• _EXERCISE BRIEF_: Exactly as written, copy the lines of the data below from the first through the one containing "- rewrite (write_each_cons".
***** RECORDED DATA
(** After the loop has returned, from the tree it left, everything is in
    place for each of its items. *)
Lemma write_each_in_place (items : list X) (acc : list Path) (t : Tree)
    (v : list Path) :
  NoDup (map tgt items) ->
  result (write_each prepare would done false items acc t) = Ok v ->
  let t2 := tree (write_each prepare would done false items acc t) in
  agree S t t2
  /\ forall x, x ∈ items -> in_place t2 (result (prepare x t2)).
Proof.
  intros Hnd Hv. cbv zeta.
  pose proof (write_each_agree items acc t t (agree_refl S t)) as Hag.
  split; [exact Hag|]. intros x Hx.
  rewrite (prepare_local x t _ Hag).
  pose proof (write_each_leaves items acc t t v (agree_refl S t) Hv x Hx) as L.
  destruct (write_each_apply _ tgt _ _ S R prepare_readonly prepare_local
              prepare_targets targets_in_plugin trees_apart items acc t t v
              (agree_refl S t) Hnd Hv) as (_ & _ & _ & F).
  destruct (result (prepare x t)) as [[warning|target content]|e] eqn:Rp;
    [exact I | | exact L].
  destruct L as [Nr Hp]. split; [exact Nr|]. split; [exact Hp|].
  apply F. now apply (planned_elem t items x).
Qed.

(** The loop from a tree where everything is in place. *)
Lemma write_each_again (items : list X) (acc : list Path) (t : Tree) :
  (forall x, x ∈ items -> in_place t (result (prepare x t))) ->
  let o := write_each prepare would done false items acc t in
  result o = Ok (acc ++ map fst (planned prepare t items))
  /\ tree o = t
  /\ made_dirs (events o) = []
  /\ writes (events o) = planned prepare t items.
Proof.
  cbv zeta. revert acc. induction items as [|x items IH]; intros acc Hp.
  - cbn. now rewrite app_nil_r.
  - rewrite (write_each_cons _ _ _ prepare_readonly), planned_cons.
    pose proof (Hp x ltac:(now left)) as Hx.
    assert (Hp' : forall y, y ∈ items -> in_place t (result (prepare y t)))
      by (intros y Hy; apply Hp; now right).
    destruct (result (prepare x t)) as [[warning|target content]|e];
      [| |destruct Hx]; cbn [ready_of].
    + cbn [prepend result tree events].
      destruct (IH acc Hp') as (E1 & E2 & E3 & E4).
      rewrite made_dirs_app, writes_app, E1, E2, E3, E4. now repeat split.
    + cbv zeta. destruct Hx as (Nr & Hd & Hf).
      rewrite (writer_again _ _ _ _ _ Nr Hd Hf).
      cbn [prepend result tree events map fst].
      destruct (IH (acc ++ [target]) Hp') as (E1 & E2 & E3 & E4).
      rewrite made_dirs_app, writes_app, E1, E2, E3, E4, <- app_assoc.
      now repeat split.
Qed.

End WriteEachAgain.

Lemma planned_agree {X : Type} (prepare : X -> M prepared) (S : Path)
    (t t' : Tree) (items : list X) :
  source_local S prepare -> agree S t t' ->
  planned prepare t' items = planned prepare t items.
Proof.
  intros Hl Hag. unfold planned. apply omap_agree. intros x _.
  now rewrite (Hl x t t' Hag).
Qed.

Lemma reachable_agree (t t' : Tree) (base rel : Path) :
  agree base t t' -> reachable t' base rel = reachable t base rel.
Proof.
  revert base. induction rel as [|a rel IH]; intros base Hag; [reflexivity|].
  cbn [reachable]. rewrite (Hag base) by reflexivity.
  destruct (node_at t base) as [[c|]|]; try reflexivity.
  apply IH. intros q Hq. apply Hag.
  transitivity (base </> a); [now apply prefix_app_r | exact Hq].
Qed.
(** C2: [_backpropagate] walks the path from the leaf to the root.  At each
    node it counts one visit, adds the current reward to the node's total
    with Python's [+], and passes [1 - reward] on to the predecessor.  The
    subtraction raises nothing; the addition raises nothing but
    [OverflowError], after the visit has been counted, and nothing at all
    when both numbers are ints, or each is a float or an int below
    [2 ^ 53].  On a path [root, mid, leaf] of distinct nodes whose three
    additions return, the leaf's total grows by [r], the one of [mid] by
    [1 - r] and the one of the root by [1 - (1 - r)], the subtractions
    being Python's: exact on ints, rounded to the nearest float on floats.
    The root's increment is [r] again when [r] is an int, the float [0.0],
    or a float from [0.5] to [1.0]. *)
Theorem backpropagate_flips t r :
  _backpropagate [] r t = (Ok (), t)
  ∧ (∃ r', py_sub (Int 1) r = Ok r'
       ∧ r' = match r with
              | Int z => Int (1 - z)
              | Float f => Float (SFsub prec emax one f)
              end
       ∧ ∀ path node,
           _backpropagate (path ++ [node]) r t
           = match add_reward node r (visit node t) with
             | (Ok _, t') => _backpropagate path r' t'
             | failed => failed
             end)
  ∧ (∀ node,
       let step := add_reward node r (visit node t) in
       getN step.2 node = getN t node + 1
       ∧ children step.2 = children t
       ∧ (∀ s, s ≠ node →
            getN step.2 s = getN t s ∧ getQ step.2 s = getQ t s)
       ∧ match py_add (getQ t node) r with
         | Ok q => step.1 = Ok () ∧ getQ step.2 node = q
         | Raise e =>
             step.1 = Raise e ∧ e = IntTooLarge
             ∧ getQ step.2 node = getQ t node
         | OutOfFuel => False
         end)
  ∧ (∀ a, (∃ x y, a = Int x ∧ r = Int y) ∨ (small a ∧ small r) →
          ∃ q, py_add a r = Ok q)
  ∧ (∀ root mid leaf r1 r2 ql qm qr,
       root ≠ mid → mid ≠ leaf → root ≠ leaf →
       py_sub (Int 1) r = Ok r1 →
       py_sub (Int 1) r1 = Ok r2 →
       py_add (getQ t leaf) r = Ok ql →
       py_add (getQ t mid) r1 = Ok qm →
       py_add (getQ t root) r2 = Ok qr →
       ∃ t', _backpropagate [root; mid; leaf] r t = (Ok (), t')
             ∧ getQ t' leaf = ql ∧ getQ t' mid = qm ∧ getQ t' root = qr
             ∧ getN t' leaf = getN t leaf + 1
             ∧ getN t' mid = getN t mid + 1
             ∧ getN t' root = getN t root + 1
             ∧ ((∃ z, r = Int z) ∨ r = Float zero ∨ r = Float one
                ∨ (∃ f, r = Float f ∧ upper_half f) → r2 = r)).
Proof.
  split; [done|]. split.
  { eexists. split; [apply py_sub_one|]. split; [done|].
    intros path node. rewrite backpropagate_last, py_sub_one.
    by destruct (add_reward node r (visit node t)) as [[[]| |] t']. }
  split.
  { intros node step. unfold step. rewrite add_reward_visit.
    pose proof (py_add_outcome (getQ t node) r) as Hadd.
    destruct (py_add (getQ t node) r) as [q|e|]; simpl; [| |done].
    - rewrite getN_visited_with, getQ_visited_with, !decide_True by done.
      do 2 (split; [done|]). split; [|done]. intros s Hs.
      by rewrite getN_visited_with, getQ_visited_with, !decide_False by done.
    - rewrite getN_visit, getQ_visit, decide_True by done.
      do 2 (split; [done|]). split; [|done]. intros s Hs.
      by rewrite getN_visit, getQ_visit, decide_False by done. }
  split.
  { intros a [(x & y & -> & ->)|[Ha Hr]]; [by eexists|].
    by apply py_add_small. }
  intros root mid leaf r1 r2 ql qm qr Hrm Hml Hrl Hr1 Hr2 Hql Hqm Hqr.
  exists (visited_with root qr (visited_with mid qm (visited_with leaf ql t))).
  split.
  { change [root; mid; leaf] with ([root; mid] ++ [leaf]).
    rewrite (backpropagate_last_Ok _ _ _ _ _ _ Hql Hr1).
    change [root; mid] with ([root] ++ [mid]).
    rewrite (backpropagate_last_Ok _ _ _ r2 qm);
      [|by rewrite getQ_visited_with, decide_False|done].
    change [root] with ([] ++ [root]).
    assert (py_add (getQ (visited_with mid qm (visited_with leaf ql t)) root) r2 = Ok qr)
      as Hqr' by (by rewrite !getQ_visited_with, !decide_False).
    by rewrite (backpropagate_last_Ok _ _ _ _ _ _ Hqr' (py_sub_one r2)). }
  rewrite !getQ_visited_with, !getN_visited_with.
  repeat (rewrite decide_True by done) || (rewrite decide_False by done).
  do 6 (split; [done|]).
  rewrite py_sub_one in Hr1. injection Hr1 as <-.
  rewrite py_sub_one in Hr2. injection Hr2 as <-.
  intros [[z ->]|[->|[->|(f & -> & Hf)]]]; [|done|done|].
  - f_equal. lia.
  - f_equal. by apply flip_flip_upper_half.
Qed.
End Backpropagation.
(** [serviceInfo] is the map returned by [server.GetServiceInfo()], as
    the list of its entries in the order the [range] visits them. *)
Definition InitializeMetrics (serviceInfo : list (string * ServiceInfo))
  : M ServerMetrics unit :=
  for_each serviceInfo (λ '(serviceName, info),
    for_each (Methods info) (λ mInfo,
      preRegisterMethod serviceName mInfo)).

(** *** The client reporter *)

Record clientReporter :=
  { cr_rpcType : grpcType; cr_serviceName : string; cr_methodName : string }.

Definition clientReporter_labels (r : clientReporter) : LabelValues :=
  [grpcType_string (cr_rpcType r); cr_serviceName r; cr_methodName r].

(** Modelled from the spec: [newClientReporter] is declared elsewhere in the
    package.  "Created (on call entry): increments the started
    counter for the call's label tuple; starts an internal timer if a
    handling-time histogram is enabled." *)
Definition newClientReporter (rpcType : grpcType) (fullMethod : string)
  : M (World ClientMetrics) clientReporter :=
  emit (EvNewReporter rpcType fullMethod);;
  let '(serviceName, methodName) := splitMethodName fullMethod in
  let r := {| cr_rpcType := rpcType; cr_serviceName := serviceName;
              cr_methodName := methodName |} in
  modify_metrics (λ m,
    set_clientStartedCounter
      (CounterVec_Inc (clientReporter_labels r) (clientStartedCounter m)) m);;
  mret r.

(** Modelled from the spec: [clientReporter.ReceivedMessage] is declared
    elsewhere in the package.  "received_message() increments messages
    received". *)
Definition clientReporter_ReceivedMessage (r : clientReporter)
  : M (World ClientMetrics) unit :=
  emit EvReceivedMessage;;
  modify_metrics (λ m,
    set_clientStreamMsgReceived
      (CounterVec_Inc (clientReporter_labels r) (clientStreamMsgReceived m)) m).

(** Modelled from the spec: [clientReporter.SentMessage] is declared
    elsewhere in the package.  "sent_message() increments messages
    sent". *)
Definition clientReporter_SentMessage (r : clientReporter)
  : M (World ClientMetrics) unit :=
  emit EvSentMessage;;
  modify_metrics (λ m,
    set_clientStreamMsgSent
      (CounterVec_Inc (clientReporter_labels r) (clientStreamMsgSent m)) m).

(** Modelled from the spec: [clientReporter.Handled] is declared elsewhere
    in the package.  "Handled: given a resolved status code, increments
    the handled counter for (shape, service, method, code) and, if the
    handling-time histogram is enabled, observes elapsed time since
    Created." *)
Definition clientReporter_Handled (r : clientReporter) (code : Code)
  : M (World ClientMetrics) unit :=
  emit (EvHandled code);;
  modify_metrics (λ m,
    set_clientHandledCounter
      (CounterVec_Inc (clientReporter_labels r ++ [Code_String code])
         (clientHandledCounter m)) m);;
  m ← get_metrics;
  when (clientHandledHistogramEnabled m)
    (h ← deref (observe (clientReporter_labels r) (clientHandledHistogram m));
     modify_metrics (set_clientHandledHistogram h)).

(** A per-message timer: bound to a series of the send or of the receive
    histogram, or doing nothing. *)
Inductive timer :=
  | emptyTimer
  | sendTimer (lvs : LabelValues)
  | recvTimer (lvs : LabelValues).

(** Modelled from the spec: [clientReporter.SendMessageTimer] and
    [ReceiveMessageTimer] are declared elsewhere in the package.  "For
    client-role reporters these may additionally record per-message
    send/receive latency if the corresponding optional histograms are
    enabled". *)
Definition clientReporter_SendMessageTimer (r : clientReporter)
  : M (World ClientMetrics) timer :=
  emit EvSendMessageTimer;;
  m ← get_metrics;
  if clientStreamSendHistogramEnabled m
  then mret (sendTimer (clientReporter_labels r))
  else mret emptyTimer.

Definition clientReporter_ReceiveMessageTimer (r : clientReporter)
  : M (World ClientMetrics) timer :=
  emit EvReceiveMessageTimer;;
  m ← get_metrics;
  if clientStreamRecvHistogramEnabled m
  then mret (recvTimer (clientReporter_labels r))
  else mret emptyTimer.

(** Modelled from the spec: [timer.ObserveDuration] is declared elsewhere
    in the package.  "the returned timer must be stopped and its elapsed
    duration observed" in the histogram it was made for. *)
Definition timer_ObserveDuration (t : timer) : M (World ClientMetrics) unit :=
  emit EvObserveDuration;;
  match t with
  | emptyTimer => mret tt
  | sendTimer lvs =>
      m ← get_metrics;
      h ← deref (observe lvs (clientStreamSendHistogram m));
      modify_metrics (set_clientStreamSendHistogram h)
  | recvTimer lvs =>
      m ← get_metrics;
      h ← deref (observe lvs (clientStreamRecvHistogram m));
      modify_metrics (set_clientStreamRecvHistogram h)
  end.
Definition handleSkipNext (sender : Participant.t) (ls : LiveSession)
  : LiveSession * list Effect :=
  if negb (isRemoteHolder ls sender)
  then (ls, sendError sender "only the remote holder can control playback")
  else
    let ls := if (currentIndex ls <? Z.of_nat (length (queue ls)) - 1)%Z
              then set_position 0%float
                     (set_currentIndex (currentIndex ls + 1)%Z ls)
              else ls in
    (ls, broadcastState ls "skip_next").

Definition handleSkipPrev (sender : Participant.t) (ls : LiveSession)
  : LiveSession * list Effect :=
  if negb (isRemoteHolder ls sender)
  then (ls, sendError sender "only the remote holder can control playback")
  else
    let ls := if (0 <? currentIndex ls)%Z
              then set_position 0%float
                     (set_currentIndex (currentIndex ls - 1)%Z ls)
              else ls in
    (ls, broadcastState ls "skip_prev").

Definition handleSync (sender : Participant.t) (payload : Payload)
    (ls : LiveSession) : LiveSession * list Effect :=
  if negb (isRemoteHolder ls sender)
  then (ls, [])
  else
    match unmarshalSync payload with
    | None => (ls, [])
    | Some (pos, trackIndex) =>
        let ls := set_position pos ls in
        let ls := if (0 <=? trackIndex)%Z
                     && (trackIndex <? Z.of_nat (length (queue ls)))%Z
                  then set_currentIndex trackIndex ls else ls in
        (ls, [])
    end.
(** A message shorter than its method count leaves zero bytes of the fresh
    buffer inside the method list. *)
Lemma short_message_has_zero_method (seg : list byte) (N : nat) :
  2 <= Nat.min (length seg) 256 ->
  Nat.min (length seg) 256 < 2 + N ->
  N <= 253 ->
  Contains1 (firstn N (skipn 2 (filled seg))) x00 = true.
Proof.
  intros H2 Hshort HN. apply Contains1_In.
  set (n := Nat.min (length seg) 256) in *.
  assert (Hlen : length (firstn N (skipn 2 (filled seg))) = N).
  { rewrite length_firstn, length_skipn, length_filled. lia. }
  assert (Hnth : nth (n - 2) (firstn N (skipn 2 (filled seg))) x00 = x00).
  { rewrite nth_firstn.
    assert (Hlt : (n - 2 <? N) = true) by (apply Nat.ltb_lt; lia).
    rewrite Hlt, nth_skipn.
    apply nth_filled_ge. fold n. lia. }
  rewrite <- Hnth. apply nth_In. lia.
Qed.

(** On a short message no error of the handshake is a protocol error: it
    succeeds, fails to write, or panics. *)
Lemma handshake_short_never_protocol_error
      (c : Conn) (seg : list byte) (rest : list (list byte)) (e : error) :
  rx c = seg :: rest ->
  2 <= Nat.min (length seg) 256 ->
  nth 0 seg x00 = x05 ->
  Nat.min (length seg) 256 < 2 + N.to_nat (Byte.to_N (nth 1 seg x00)) ->
  fst (handleHandshake c) = Err e -> e = OpError "write".
Proof.
  intros Hrx Hn H0 Hshort.
  rewrite (handleHandshake_Read c seg rest Hrx Hn H0). cbv zeta.
  set (N := N.to_nat (Byte.to_N (nth 1 seg x00))) in *.
  set (c1 := set_rx _ c).
  destruct (Nat.le_gt_cases N 253) as [Hle | Hgt].
  - rewrite methods_in_range by exact Hle.
    rewrite short_message_has_zero_method by assumption. cbn [negb].
    unfold bind, Write, ret.
    destruct (wbudget c1) as [[ | k] | ]; cbn; congruence.
  - assert (HN : N <= 255)
      by (pose proof (Byte.to_N_bounded (nth 1 seg x00)); subst N; lia).
    rewrite methods_wrap by lia. discriminate.
Qed.

(** C3. Server-role handshake on a short negotiation message: when the
    single read returned [n >= 2] bytes, the first of them 5, and fewer than
    the [N] method bytes the second byte declares ([n < 2 + N], [N <= 253]),
    the negotiation on a connection that can be written to does not fail: it
    succeeds and answers [{0x05, 0x00}].  The method list is cut from the
    256-byte zero-filled buffer, so the bytes never received count as method
    0x00. *)
Theorem handshake_accepts_short_message
        (c : Conn) (seg : list byte) (rest : list (list byte)) :
  rx c = seg :: rest ->
  2 <= Nat.min (length seg) 256 ->
  nth 0 seg x00 = x05 ->
  Nat.min (length seg) 256 < 2 + N.to_nat (Byte.to_N (nth 1 seg x00)) ->
  N.to_nat (Byte.to_N (nth 1 seg x00)) <= 253 ->
  wbudget c <> Some 0 ->
  fst (handleHandshake c) = Ok tt
  /\ tx (snd (handleHandshake c)) = tx c ++ [[x05; x00]].
Proof.
  intros Hrx Hn H0 Hshort Hle W.
  rewrite (handleHandshake_Read c seg rest Hrx Hn H0). cbv zeta.
  rewrite methods_in_range by exact Hle.
  rewrite short_message_has_zero_method by assumption. cbn [negb].
  set (c1 := set_rx _ c).
  destruct (Write_tt_ok [x05; x00] c1 W) as (R & T & _).
  split; [exact R | exact T].
Qed.
(* ===== verification/_CoqProject ===== *)
-Q . S2P
Prelude.v
CppString.v
StringUtil.v
StdMap.v
BoostAlgo.v
PTree.v
LogLevels.v
IniReader.v
ConfigTypes.v
ConfigTypesSpec.v
Files.v
LogWriter.v
Logger.v
Kernel.v
Sim.v
Secure.v
Process.v
SecureSpec.v
ProcessSpec.v
XmlRpc.v
RpcConnection.v
RpcConnectionSpec.v
RpcServer.v
ConfigParser.v
ConfigParserSpec.v
ProcessManager.v
ProcessManagerSpec.v
SigchldSpec.v
TimerSpec.v
Supervisord.v
SupervisordSpec.v
DaemonSpec.v
StoreSpec.v
InterleaveSpec.v
Platform.v
PidFile.v
PidFileSpec.v
Args.v
Main.v
MainSpec.v
Ctl.v
CtlSpec.v
(* ===== verification/LogWriter.v ===== *)
(** * logger/log_writer.{h,cpp}

    [LogWriter]: line-buffered writing of a log file with size-based
    rotation.  The mutex of the class is not modelled: the daemon runs one
    thread. *)

From Stdlib Require Import ZArith NArith Ascii String.
From stdpp Require Import base gmap sets list strings.
From S2P Require Import Prelude CppString Files.

Record LogWriter := mkLogWriter {
  logfile_ : bytes;
  max_bytes_ : Z;
  backups_ : Z;
  file_ : ofstream;
  current_size_ : Z;
  pending_buffer_ : bytes;
}.

(** A writer and the file system it acts on. *)
Abbreviation lw_state := (LogWriter * FS)%type.

Definition set_file (o : ofstream) (w : LogWriter) : LogWriter :=
  mkLogWriter (logfile_ w) (max_bytes_ w) (backups_ w) o (current_size_ w) (pending_buffer_ w).
Definition set_size (z : Z) (w : LogWriter) : LogWriter :=
  mkLogWriter (logfile_ w) (max_bytes_ w) (backups_ w) (file_ w) z (pending_buffer_ w).
Definition set_pending (b : bytes) (w : LogWriter) : LogWriter :=
  mkLogWriter (logfile_ w) (max_bytes_ w) (backups_ w) (file_ w) (current_size_ w) b.

(** Statements on the file system, and on the stream [file_]. *)
Definition on_fs {A} (m : M FS A) : M lw_state A :=
  zoom snd (λ t s, (fst s, t)) m.
Definition on_file (f : bytes → ofstream → FS → ofstream * FS) : M lw_state unit :=
  modify (λ s, let '(o, fs) := f (logfile_ (fst s)) (file_ (fst s)) (snd s) in
               (set_file o (fst s), fs)).
Definition on_writer (f : LogWriter → LogWriter) : M lw_state unit :=
  modify (λ s, (f (fst s), snd s)).
Definition this {A} (f : LogWriter → A) : M lw_state A := gets (λ s, f (fst s)).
**********
• _SOLUTION FOR THIS PROBLEM_:
(** After the loop has returned, from the tree it left, everything is in
    place for each of its items. *)
Lemma write_each_in_place (items : list X) (acc : list Path) (t : Tree)
    (v : list Path) :
  NoDup (map tgt items) ->
  result (write_each prepare would done false items acc t) = Ok v ->
  let t2 := tree (write_each prepare would done false items acc t) in
  agree S t t2
  /\ forall x, x ∈ items -> in_place t2 (result (prepare x t2)).
Proof.
  intros Hnd Hv. cbv zeta.
  pose proof (write_each_agree items acc t t (agree_refl S t)) as Hag.
  split; [exact Hag|]. intros x Hx.
  rewrite (prepare_local x t _ Hag).
  pose proof (write_each_leaves items acc t t v (agree_refl S t) Hv x Hx) as L.
  destruct (write_each_apply _ tgt _ _ S R prepare_readonly prepare_local
              prepare_targets targets_in_plugin trees_apart items acc t t v
              (agree_refl S t) Hnd Hv) as (_ & _ & _ & F).
  destruct (result (prepare x t)) as [[warning|target content]|e] eqn:Rp;
    [exact I | | exact L].
  destruct L as [Nr Hp]. split; [exact Nr|]. split; [exact Hp|].
  apply F. now apply (planned_elem t items x).
Qed.

(** The loop from a tree where everything is in place. *)
Lemma write_each_again (items : list X) (acc : list Path) (t : Tree) :
  (forall x, x ∈ items -> in_place t (result (prepare x t))) ->
  let o := write_each prepare would done false items acc t in
  result o = Ok (acc ++ map fst (planned prepare t items))
  /\ tree o = t
  /\ made_dirs (events o) = []
  /\ writes (events o) = planned prepare t items.
Proof.
  cbv zeta. revert acc. induction items as [|x items IH]; intros acc Hp.
  - cbn. now rewrite app_nil_r.
  - rewrite (write_each_cons _ _ _ prepare_readonly), planned_cons.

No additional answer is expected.